Seperti lazimnya sebuah perayaan, HUT ke-245 Kota Gianyar juga sepantasnya
disambut dengan refleksi diri. Dalam refleksi diri itu, pemerintah dan
masyarakat Gianyar diharapkan bisa belajar dari sejarah masa lalunya untuk
menjadi lebih baik di masa kini dan masa depan.
![]() |
Punggawa Ubud hendak bersiap menghadap Raja Gianyar (balisaja.com/Repro: buku Bali Pada Abad XIX) |
Gianyar di masa silam memang lekat dengan jejak kelam. Gianyar di masa kerajaan adalah Gianyar yang kurang beruntung
karena terjepit oleh lawan-lawannya yang juga menjadi tetangga. Kondisi ini
kemudian melahirkan pilihan pragmatis penguasa Gianyar masa itu yakni
menyerahkan kerajaan di bawah kekuasaan dan perlindungan Belanda agar kerajaan
tidak hancur dan jatuh ke tangan musuh bertetangga.
Namun, ada dua
jejak berbeda dalam sejarah Gianyar yang menarik untuk disimak selain
jejak-jejak kelamnya. Jejak pertama yakni di pertengahan abad XIX. Raja Dewa
Manggis VII yang memerintah kerajaan Gianyar mengangkat seorang patih agung
yang ulung dari kaum Sudra yakni dua bersaudara, I Made Pasek dan I
Ketut Pasek. Seperti ditulis Ida Anak Agung Gde Agung dalam buku Bali Abad
XIX (1989) patih ini di mata raja dan masyarakat kerajaan Gianyar saat itu
dianggap sebagai seorang yang cakap dalam soal pemerintahan dan diplomasi.
Kepiawaian politik I Made Pasek disebut-sebut telah mengantarkan kerajaan
Gianyar disegani sebagai kerajaan yang berwibawa di Bali .
Hanya memang, karena tidak dari golongan bangsawan, kedua orang ini tidak
diangkat sebagai patih agung secara resmi.

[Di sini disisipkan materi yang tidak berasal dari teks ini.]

(** A text that begins with a line feed occurs behind a single line where
    it occurs without it. *)
Lemma occurs_past_single_line a w s :
  no_line_feed a = true ->
  occurs (10%N :: w) (a ++ s) <-> occurs (10%N :: w) s.
Proof.
  intros Ha. split.
  - intros [before [rest E]]. revert before E.
    induction a as [|c a IH]; intros before E.
    + exists before, rest. exact E.
    + unfold no_line_feed in Ha. cbn [forallb] in Ha.
      apply andb_prop in Ha as [Hc Ha]. apply negb_true_iff, N.eqb_neq in Hc.
      destruct before as [|b before].
      * cbn [app] in E. injection E as E _. contradiction.
      * cbn [app] in E. injection E as _ E. exact (IH Ha before E).
  - intros [before [rest ->]]. exists (a ++ before), rest.
    now rewrite <- app_assoc.
Qed.

(** C6, as stated, fails: the title is copied into the prompt as it is, so a
    title that holds the header, a numbered line and the instruction gives,
    with an empty history, a prompt in which both the listing and the
    instruction occur; it is the very prompt of the title [report] with a
    history of one entry.  The title is trimmed and 62 code units long. *)
Lemma history_text_can_come_from_title :
  let title :=
    utf16 "report" ++ nl ++ nl ++ utf16 "历史建议记录：" ++ nl
      ++ utf16 "1. rest (类型: immediate)"
      ++ nl ++ nl ++ utf16 "请基于历史记录提供新的、差异化较大的建议。" in
  trim title = title
  /\ List.length title = 62%nat
  /\ occurs history_header (userPrompt title [] [])
  /\ occurs history_instruction (userPrompt title [] [])
  /\ userPrompt title [] []
     = userPrompt (utf16 "report") []
                  [ {| suggestion_text := utf16 "rest";
                       suggestion_type := utf16 "immediate" |} ].
Proof.
  intros title. subst title.
  split; [vm_compute; reflexivity|].
  split; [vm_compute; reflexivity|].
  split; [|split].
  - exists (topic_prefix ++ utf16 "report"),
           (utf16 "1. rest (类型: immediate)" ++ history_instruction).
    vm_compute. reflexivity.
  - exists (topic_prefix ++ utf16 "report" ++ history_header
              ++ utf16 "1. rest (类型: immediate)"),
           [].
    vm_compute. reflexivity.
  - vm_compute. reflexivity.
Qed.

(** C6, amended. With a history of N > 0 entries the prompt is the prompt of
    the empty history followed by the header, one line per entry and the
    de-duplication instruction at the very end; line [i] (from 1) is
    [i. text (类型: type)], so the N texts occur in the listing in their
    order.  With an empty history the code appends neither: the prompt is
    the topic line and, if any, the context line, nothing else, so the
    header or the instruction occurs in it exactly when it occurs in the
    text the caller gave, the title followed by the context line. *)
Theorem history_inclusion :
  forall title titleContext,
    userPrompt title titleContext []
    = topic_prefix ++ title
        ++ (if whitespace_only titleContext then []
            else context_label ++ trim titleContext)
    /\ (forall first rest,
           let historyContext := first :: rest in
           let lines := map_index history_line 0 historyContext in
           userPrompt title titleContext historyContext
           = userPrompt title titleContext []
               ++ (nl ++ nl ++ utf16 "历史建议记录：" ++ nl)
               ++ join nl lines
               ++ (nl ++ nl ++ utf16 "请基于历史记录提供新的、差异化较大的建议。")
           /\ List.length lines = List.length historyContext
           /\ (forall i item,
                  nth_error historyContext i = Some item ->
                  nth_error lines i
                  = Some (Number_toString (N.of_nat (i + 1)) ++ utf16 ". "
                            ++ suggestion_text item ++ utf16 " (类型: "
                            ++ suggestion_type item ++ utf16 ")"))
           /\ occur_in_order (map suggestion_text historyContext) (join nl lines))
    /\ (let given :=
          title ++ (if whitespace_only titleContext then []
                    else context_label ++ trim titleContext) in
        (occurs history_header (userPrompt title titleContext [])
         <-> occurs history_header given)
        /\ (occurs history_instruction (userPrompt title titleContext [])
            <-> occurs history_instruction given)).
Proof.
  intros title titleContext.
  assert (E : userPrompt title titleContext []
              = topic_prefix ++ title
                  ++ (if whitespace_only titleContext then []
                      else context_label ++ trim titleContext)).
  { rewrite userPrompt_context.
    change (userPrompt title [] []) with (topic_prefix ++ title).
    rewrite app_nil_r, <- app_assoc. reflexivity. }
  split; [exact E|split].
  - intros first rest historyContext lines. subst lines historyContext.
    split; [|split; [|split]].
    + rewrite (userPrompt_context title titleContext (first :: rest)).
      rewrite (userPrompt_context title titleContext []).
      fold history_header. fold history_instruction.
      rewrite app_nil_r, <- !app_assoc. reflexivity.
    + apply map_index_length.
    + intros i item H. rewrite (@map_index_nth _ _ history_line _ 0%N i item H).
      unfold history_line. do 3 f_equal. lia.
    + apply history_lines_in_order.
  - cbv zeta. rewrite E.
    assert (P : no_line_feed topic_prefix = true) by (vm_compute; reflexivity).
    split.
    + change history_header with (10%N :: nl ++ utf16 "历史建议记录：" ++ nl).
      apply occurs_past_single_line, P.
    + change history_instruction
        with (10%N :: nl ++ utf16 "请基于历史记录提供新的、差异化较大的建议。").
      apply occurs_past_single_line, P.
Qed.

Tatkala mengawini seorang wanita dari Desa Sukawati
yang kemudian diberi nama Jero Nyeri, Dewa Manggis VII mengangkat I Ketut Sare
atau I Ketut Sukawati sebagai patih agung. Sejak saat itu, peran I Made Pasek
tergantikan. Menurut Ida Anak Agung Gde Agung, sejak I Ketut Sare diangkat
menjadi patih agung, kerajaan Gianyar mengalami masa suram. Pasalnya, I Ketut
Sare dianggap tidak mempunyai pengalaman dalam soal pemerintahan, tidak pernah
mengenyam
pendidikan untuk menjabat suatu jabatan dalam pemerintahan serta dalam masa
yang begitu genting akibat pertikaian politik Gianyar dengan Klungkung dan
Bangli.
Jejak kedua, pada dua dekade
permulaan abad ke-20. Ketika itu, Belanda mewajibkan orang Bali
berkasta rendah untuk menjalani kerja kasar tanpa upah setiap tiap tahun.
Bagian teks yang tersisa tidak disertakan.